Instructions to follow: Go through the entries below. Copy each line in which "TypeError" appears.

Data records:
━━━━━━━━━━━━━━━━━━━━━━━━━━━━━━

(** X2: [cubes_to_dnf] fails with [IndexError] exactly on the empty batch
    and with the bare [AssertionError] exactly when the batch passes the
    consistency check and the engine denies that the disjunction is a DNF;
    it returns exactly when the check passes and the engine accepts the
    shape; it raises nothing but [IndexError] and [AssertionError]: the
    lookups [var_map[var]] never fail. *)
Theorem cubes_to_dnf_outcomes (cubes : list (list Z)) :
  (outcome (cubes_to_dnf cubes) = inl IndexError <-> cubes = []) /\
  (outcome (cubes_to_dnf cubes) = inl (AssertionError None) <->
     (cubes <> [] /\
      Forall (fun cube => magnitudes cube = magnitudes (hd [] cubes)) cubes) /\
     is_dnf (Or (map cube_expr cubes)) = false) /\
  ((exists dnf, outcome (cubes_to_dnf cubes) = inr dnf) <->
     (cubes <> [] /\
      Forall (fun cube => magnitudes cube = magnitudes (hd [] cubes)) cubes) /\
     is_dnf (Or (map cube_expr cubes)) = true) /\
  (forall e, outcome (cubes_to_dnf cubes) = inl e ->
     e = IndexError \/ exists msg, e = AssertionError msg).
Proof.
  rewrite <- check_cubes_ok_iff.
  assert (check_cubes cubes = ([], inr tt) -> cubes <> []) as Hne.
  { intros H. apply check_cubes_ok_iff in H. tauto. }
  destruct (cubes_to_dnf_cases cubes)
    as [[Hnil Ho] | [(Hn & Hbad & msg & Ho) | [(Hok & Hd & Ho) | (Hok & Hd & Ho)]]];
    rewrite Ho.
  - split; [tauto |]. split; [split; [discriminate | intros [H _]; now apply Hne in H] |].
    split; [split; [intros [? [=]] | intros [H _]; now apply Hne in H] |].
    intros e [= <-]. auto.
  - split; [split; [discriminate | tauto] |].
    split; [split; [discriminate | tauto] |].
    split; [split; [intros [? [=]] | tauto] |].
    intros e [= <-]. eauto.
  - split; [split; [discriminate | intros H; now apply Hne in Hok] |].
    split; [tauto |].
    split; [split; [intros [? [=]] | intros [_ H]; congruence] |].
    intros e [= <-]. eauto.
  - split; [split; [discriminate | intros H; now apply Hne in Hok] |].
    split; [split; [discriminate | intros [_ H]; congruence] |].
    split; [split; eauto |].
    intros e [=].
Qed.

Lemma first_mismatch_split variables (cubes : list (list Z)) cube :
  first_mismatch variables cubes = Some cube ->
  exists pre post, cubes = pre ++ cube :: post /\
    Forall (fun c => magnitudes c = variables) pre /\ magnitudes cube <> variables.
Proof.
  unfold first_mismatch. induction cubes as [| c cubes IH]; simpl; [discriminate |].
  destruct (bool_decide (variables = magnitudes c)) eqn:Hb; simpl.
  - intros H. destruct (IH H) as (pre & post & -> & Hpre & Hne).
    exists (c :: pre), post. repeat split; [| exact Hne].
    constructor; [| exact Hpre]. apply bool_decide_eq_true in Hb. congruence.
  - intros [= ->]. exists [], cubes. repeat split; [constructor |].
    apply bool_decide_eq_false in Hb. congruence.
Qed.

(** X3: when [backdoor_to_clauses] raises the assertion with its message,
    no call has been made, the variables of the message are the magnitudes
    of the first cube, and the cube of the message is the first one, in the
    order of the batch, whose magnitudes differ from them: every cube before
    it agrees, and it is never the first cube. *)
Theorem violation_names_first_offender (easy : list (list Z)) l cube vars :
  backdoor_to_clauses easy = (l, inl (AssertionError (Some (cube, vars)))) ->
  l = [] /\ vars = magnitudes (hd [] easy) /\
  exists pre post, easy = pre ++ cube :: post /\ pre <> [] /\
    Forall (fun c => magnitudes c = vars) pre /\ magnitudes cube <> vars.
Proof.
  intros H. destruct (check_cubes_cases easy) as [Hc | [Hc | [cube' Hc]]].
  - pose proof (backdoor_checked_no_violation _ Hc _ (f_equal snd H)) as Hn.
    discriminate.
  - rewrite (backdoor_failed_check _ _ Hc) in H. discriminate.
  - rewrite (backdoor_failed_check _ _ Hc) in H. injection H as <- <- <-.
    split; [reflexivity |]. split; [reflexivity |].
    rewrite check_cubes_spec in Hc. destruct easy as [| first rest]; [discriminate |].
    simpl hd in *. destruct (first_mismatch _ _) as [c |] eqn:Hf; [| discriminate].
    injection Hc as <-.
    destruct (first_mismatch_split _ _ _ Hf) as (pre & post & Heq & Hpre & Hne).
    exists pre, post. repeat split; try assumption.
    intros ->. simpl in Heq. injection Heq as <- _. now apply Hne.
Qed.

(** ** Allocation of variables *)

Lemma lits_calls_fresh_only lits : forall var_map n v,
  In (CallExprvar n v) (lits_calls var_map lits) -> var_map !! v = None.
Proof.
  induction lits as [| lit lits IH]; simpl; intros var_map n v; [intros [] |].
  intros H. apply in_app_or in H as [H | H].
  - unfold alloc_calls in H. destruct (var_map !! Z.abs lit) eqn:Hl; [destruct H |].
    destruct H as [[= <- <-] | []]. exact Hl.
  - apply IH in H. unfold alloc in H. destruct (var_map !! Z.abs lit) eqn:Hl; [exact H |].
    destruct (decide (Z.abs lit = v)) as [<- | Hne].
    + rewrite lookup_insert_eq in H. discriminate.
    + now rewrite lookup_insert_ne in H.
Qed.

Lemma lits_calls_NoDup lits : forall var_map, NoDup (lits_calls var_map lits).
Proof.
  induction lits as [| lit lits IH]; simpl; intros var_map; [constructor |].
  unfold alloc_calls at 1. destruct (var_map !! Z.abs lit) eqn:Hl; simpl; [apply IH |].
  apply NoDup_cons_2; [| apply IH]. rewrite list_elem_of_In. intros Hin.
  apply lits_calls_fresh_only in Hin. unfold alloc in Hin. rewrite Hl in Hin.
  rewrite lookup_insert_eq in Hin. discriminate.
Qed.

(** X4: the cube encoder calls [exprvar] once for each magnitude of the
    batch and for nothing else: its calls hold no call twice, and they are
    the calls [exprvar("x", v)] for the magnitudes [v] of the literals. *)
Theorem each_magnitude_allocated_once (cubes : list (list Z)) :
  NoDup (calls (encode_cubes cubes)) /\
  forall ev, In ev (calls (encode_cubes cubes)) <->
             exists v, ev = CallExprvar "x" v /\ In v (magnitudes (concat cubes)).
Proof.
  rewrite encode_cubes_spec. unfold calls. simpl. split; [apply lits_calls_NoDup |].
  intros ev. split.
  - intros Hin. pose proof (lits_calls_only (concat cubes) ∅) as HF.
    rewrite List.Forall_forall in HF. now apply HF.
  - intros (v & -> & Hv). apply lits_calls_fresh; [exact Hv | apply lookup_empty].
Qed.

Lemma lits_calls_known lits : forall var_map,
  (forall lit, In lit lits -> is_Some (var_map !! Z.abs lit)) ->
  lits_calls var_map lits = [] /\ fold_left alloc lits var_map = var_map.
Proof.
  induction lits as [| lit lits IH]; simpl; intros var_map Hall; [auto |].
  destruct (Hall lit (or_introl eq_refl)) as [h Hh].
  unfold alloc_calls, alloc at 1 3. rewrite Hh. simpl. apply IH. auto.
Qed.

(** X5: on a batch that passes the consistency check, every variable is
    allocated while the first cube is encoded: the whole batch makes the
    calls, and ends with the variable map, of the first cube alone. *)
Theorem allocation_ends_with_first_cube (cubes : list (list Z)) :
  cubes <> [] ->
  Forall (fun cube => magnitudes cube = magnitudes (hd [] cubes)) cubes ->
  exists log var_map cubes_expr first_expr,
    encode_cubes cubes = (log, inr (var_map, cubes_expr)) /\
    encode_cubes [hd [] cubes] = (log, inr (var_map, first_expr)).
Proof.
  intros Hne Hall. destruct cubes as [| first rest]; [congruence |]. simpl hd in *.
  rewrite !encode_cubes_spec. simpl concat. rewrite app_nil_r.
  rewrite lits_calls_app, fold_left_app.
  destruct (lits_calls_known (concat rest) (fold_left alloc first ∅)) as [Hcalls Hmap].
  { intros lit Hlit. apply in_concat in Hlit as (cube & Hcube & Hlit).
    apply Forall_inv_tail in Hall. rewrite List.Forall_forall in Hall.
    specialize (Hall _ Hcube). exists (exprvar "x" (Z.abs lit)).
    apply fold_alloc_lookup; [apply var_map_ok_empty |].
    rewrite <- Hall. unfold magnitudes. now apply in_map. }
  rewrite Hcalls, Hmap, app_nil_r. eauto 8.
Qed.
(** * droidrun_wrapper.py: the file-based bridge between the agent and the
      Android executor

    A shallow embedding of [AndroidToolsWrapper]
    (app/src/main/assets/droidrun_wrapper.py) and the properties of its
    request/result protocol, its state reader, its element resolver and its
    session state.

    Conventions of the embedding.
    - A Python [str] is a [string]; a character stands for a code point
      below 256.
    - A Python [int] is a [Z].  Floating-point numbers are left out: the
      clock [time.time()], the poll interval and the 30 second limit are
      counted in whole milliseconds.
    - The interpreter is CPython 3.11 with its limit of 4300 digits on the
      conversions between [int] and [str]: [str] of a longer argument of a
      tool and [int] of a longer literal raise ValueError.  The two messages
      of the resolver that quote the index are written without the limit.
    - A value decoded from JSON is a [pyval].
    - [json.loads] and [base64.b64decode] belong to the Python library; they
      are parameters of the development, and so is what [json.load] makes of
      a file: a value, JSONDecodeError, or another exception.
    - An [async] method is run to completion; the only suspension points
      are the calls of [asyncio.sleep], during which the executor process
      may rewrite the files.
    - The three paths name three different files; writing the actions file
      and removing a result file that is there succeed.
    - [Tools.ui_action] (imported from droidrun) wraps a method without
      changing its result while [save_trajectories] is "none", the value set
      by [__init__] and never changed here; it is not modelled. *)

From Stdlib Require Import ZArith List String Ascii Bool Lia Arith DecimalString.
From Stdlib Require DecimalPos.
Import ListNotations.
Set Warnings "-register-all".
Local Open Scope string_scope.
Local Open Scope Z_scope.

(** ** Python values and the built-ins the wrapper uses *)

Module Py.

(** What [json.load] can return (floats left out). *)
Inductive pyval : Type :=
| PNone
| PBool (b : bool)
| PInt (n : Z)
| PStr (s : string)
| PList (items : list pyval)
| PDict (entries : list (string * pyval)).

(** The exceptions that occur, by class, with [str(e)] as message. *)
Inductive exn_class : Type :=
| ValueError | AttributeError | TypeError | OSError | TimeoutError | Exception
| UnicodeDecodeError | RecursionError.

Record exn : Type := Raise { exn_of : exn_class; exn_msg : string }.

(** The outcome of a call: a returned value or a raised exception. *)
Inductive result (A : Type) : Type :=
| Returned (a : A)
| Raised (e : exn).
Arguments Returned {A} a.
Arguments Raised {A} e.

(** [bool(v)]. *)
Definition truthy (v : pyval) : bool :=
  match v with
  | PNone => false
  | PBool b => b
  | PInt n => negb (n =? 0)
  | PStr s => negb (s =? "")%string
  | PList l => match l with [] => false | _ => true end
  | PDict d => match d with [] => false | _ => true end
  end.

(** [type(v).__name__]. *)
Definition type_name (v : pyval) : string :=
  match v with
  | PNone => "NoneType"
  | PBool _ => "bool"
  | PInt _ => "int"
  | PStr _ => "str"
  | PList _ => "list"
  | PDict _ => "dict"
  end.

Definition no_attribute (v : pyval) (attr : string) : exn :=
  Raise AttributeError
        ("'" ++ type_name v ++ "' object has no attribute '" ++ attr ++ "'").

Fixpoint assoc (k : string) (d : list (string * pyval)) : option pyval :=
  match d with
  | [] => None
  | (k', v) :: d' => if (k =? k')%string then Some v else assoc k d'
  end.

(** [d.get(k, default)] for a dict [d]. *)
Definition dict_get (d : list (string * pyval)) (k : string) (default : pyval)
  : pyval :=
  match assoc k d with Some x => x | None => default end.

(** [v.get(k, default)]: only a dict has the method. *)
Definition get (v : pyval) (k : string) (default : pyval) : result pyval :=
  match v with
  | PDict d => Returned (dict_get d k default)
  | _ => Raised (no_attribute v "get")
  end.

(** [k in v] for a dict [v]. *)
Definition has_key (k : string) (d : list (string * pyval)) : bool :=
  match assoc k d with Some _ => true | None => false end.

(** [v == n] for an int [n]; [True == 1] and [False == 0] hold in Python. *)
Definition eq_int (v : pyval) (n : Z) : bool :=
  match v with
  | PInt m => m =? n
  | PBool b => (if b then 1 else 0) =? n
  | _ => false
  end.

(** [v == s] for a str [s]. *)
Definition eq_str (v : pyval) (s : string) : bool :=
  match v with
  | PStr t => (t =? s)%string
  | _ => false
  end.

(** [len(v)]. *)
Definition len (v : pyval) : result Z :=
  match v with
  | PStr s => Returned (Z.of_nat (String.length s))
  | PList l => Returned (Z.of_nat (List.length l))
  | PDict d => Returned (Z.of_nat (List.length d))
  | _ => Raised (Raise TypeError
                       ("object of type '" ++ type_name v ++ "' has no len()"))
  end.

(** [str(n)] for an int and [str(b)] for a bool. *)
Definition str_of_int (n : Z) : string := NilZero.string_of_int (Z.to_int n).

Definition str_of_bool (b : bool) : string := if b then "True" else "False".

(** [sys.get_int_max_str_digits()]: an int of more decimal digits is not
    converted to a str, and a literal of more digits is not converted to
    an int. *)
Definition max_str_digits : nat := 4300.

(** The number of decimal digits of [n], its sign left out. *)
Definition digit_count (n : Z) : nat := String.length (str_of_int (Z.abs n)).

(** [str(n)] and [f"{n}"] for an int [n] as the interpreter runs them:
    [str_of_int n] within the limit, a ValueError beyond it. *)
Definition str_int (n : Z) : result string :=
  if (max_str_digits <? digit_count n)%nat then
    Raised (Raise ValueError
                  "Exceeds the limit (4300 digits) for integer string conversion; use sys.set_int_max_str_digits() to increase the limit")
  else Returned (str_of_int n).

Definition code (c : ascii) : N := N_of_ascii c.

Definition in_range (lo hi : N) (c : ascii) : bool :=
  ((lo <=? code c) && (code c <=? hi))%N.

(** [c.isspace()] on the code points below 256. *)
Definition isspace (c : ascii) : bool :=
  in_range 9 13 c || in_range 28 32 c || (code c =? 133)%N || (code c =? 160)%N.

Fixpoint lstrip (s : string) : string :=
  match s with
  | String c s' => if isspace c then lstrip s' else s
  | EmptyString => EmptyString
  end.

Fixpoint rstrip (s : string) : string :=
  match s with
  | EmptyString => EmptyString
  | String c s' =>
      match rstrip s' with
      | EmptyString => if isspace c then EmptyString else String c EmptyString
      | r => String c r
      end
  end.

(** [s.strip()]. *)
Definition strip (s : string) : string := rstrip (lstrip s).

(** [s.split(sep)] for a one-character separator: never an empty list. *)
Fixpoint split (sep : ascii) (s : string) : list string :=
  match s with
  | EmptyString => [EmptyString]
  | String c s' =>
      if Ascii.eqb c sep then EmptyString :: split sep s'
      else match split sep s' with
           | h :: t => String c h :: t
           | [] => [String c EmptyString]
           end
  end.

(** The blanks [int] skips around a literal: the ASCII ones, and U+0085 and
    U+00A0. *)
Definition int_blank (c : ascii) : bool :=
  in_range 9 13 c || (code c =? 32)%N || (code c =? 133)%N || (code c =? 160)%N.

Fixpoint skip_blanks (s : string) : string :=
  match s with
  | String c s' => if int_blank c then skip_blanks s' else s
  | EmptyString => EmptyString
  end.

Definition digit (c : ascii) : option Z :=
  if in_range 48 57 c then Some (Z.of_N (code c) - 48) else None.

(** The digits of a base-10 literal after its sign: [acc] is the value read
    so far, [after_digit] tells whether the last character was a digit (an
    underscore is allowed only between two digits).  Blanks may follow. *)
Fixpoint digits (acc : Z) (after_digit : bool) (s : string) : option Z :=
  match s with
  | EmptyString => if after_digit then Some acc else None
  | String c s' =>
      match digit c with
      | Some d => digits (10 * acc + d) true s'
      | None =>
          if (code c =? 95)%N then
            if after_digit then
              match s' with
              | String c' _ =>
                  match digit c' with
                  | Some _ => digits acc false s'
                  | None => None
                  end
              | EmptyString => None
              end
            else None
          else if after_digit then
            match skip_blanks s with
            | EmptyString => Some acc
            | _ => None
            end
          else None
      end
  end.

(** [int(s)] for a str [s]; [None] is the ValueError. *)
Definition parse_int (s : string) : option Z :=
  match skip_blanks s with
  | String c s' =>
      if (code c =? 45)%N then option_map Z.opp (digits 0 false s')
      else if (code c =? 43)%N then digits 0 false s'
      else digits 0 false (String c s')
  | EmptyString => None
  end.

Definition hex_digit (n : N) : ascii :=
  ascii_of_N (if (n <? 10)%N then 48 + n else 87 + n).

Definition printable (c : ascii) : bool :=
  negb (in_range 0 31 c || in_range 127 160 c || (code c =? 173)%N).

Definition squote : ascii := ascii_of_N 39.
Definition dquote : ascii := ascii_of_N 34.
Definition backslash : ascii := ascii_of_N 92.

Fixpoint contains (q : ascii) (s : string) : bool :=
  match s with
  | EmptyString => false
  | String c s' => Ascii.eqb c q || contains q s'
  end.

Fixpoint escape (q : ascii) (s : string) : string :=
  match s with
  | EmptyString => EmptyString
  | String c s' =>
      let rest := escape q s' in
      if Ascii.eqb c q || Ascii.eqb c backslash then String backslash (String c rest)
      else if (code c =? 9)%N then String backslash (String "t" rest)
      else if (code c =? 10)%N then String backslash (String "n" rest)
      else if (code c =? 13)%N then String backslash (String "r" rest)
      else if printable c then String c rest
      else String backslash
             (String "x" (String (hex_digit (code c / 16))
                                 (String (hex_digit (code c mod 16)) rest)))
  end.

(** [repr(s)] for a str: double quotes only when [s] has a single quote and
    no double quote. *)
Definition repr_str (s : string) : string :=
  let q := if contains squote s && negb (contains dquote s) then dquote else squote in
  String q (escape q s ++ String q EmptyString).

Definition join (sep : string) (l : list string) : string :=
  match l with
  | [] => EmptyString
  | h :: t => fold_left (fun acc x => acc ++ sep ++ x) t h
  end.

(** [repr(v)]. *)
Fixpoint repr (v : pyval) : string :=
  match v with
  | PNone => "None"
  | PBool b => str_of_bool b
  | PInt n => str_of_int n
  | PStr s => repr_str s
  | PList l => "[" ++ join ", " (map repr l) ++ "]"
  | PDict d =>
      "{" ++ join ", " (map (fun kv => repr_str (fst kv) ++ ": " ++ repr (snd kv)) d)
          ++ "}"
  end.

(** [str(v)], what an f-string puts for [{v}]. *)
Definition str (v : pyval) : string :=
  match v with
  | PStr s => s
  | _ => repr v
  end.

(** The run of digits and underscores at the head of a literal, as [int]
    scans it before it converts: the number of its digits, or [None] when the
    run is empty, begins or ends with an underscore or has two in a row. *)
Fixpoint scan (after_digit : bool) (count : nat) (s : string) : option nat :=
  match s with
  | EmptyString => if after_digit then Some count else None
  | String c s' =>
      match digit c with
      | Some _ => scan true (S count) s'
      | None =>
          if (code c =? 95)%N then
            if after_digit then scan false count s' else None
          else if after_digit then Some count else None
      end
  end.

Definition digit_run (s : string) : option nat :=
  match skip_blanks s with
  | String c s' =>
      if (code c =? 45)%N || (code c =? 43)%N then scan false 0 s'
      else scan false 0 (String c s')
  | EmptyString => None
  end.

━━━━━━━━━━━━━━━━━━━━━━━━━━━━━━

Final answer:
| ValueError | AttributeError | TypeError | OSError | TimeoutError | Exception
  | _ => Raised (Raise TypeError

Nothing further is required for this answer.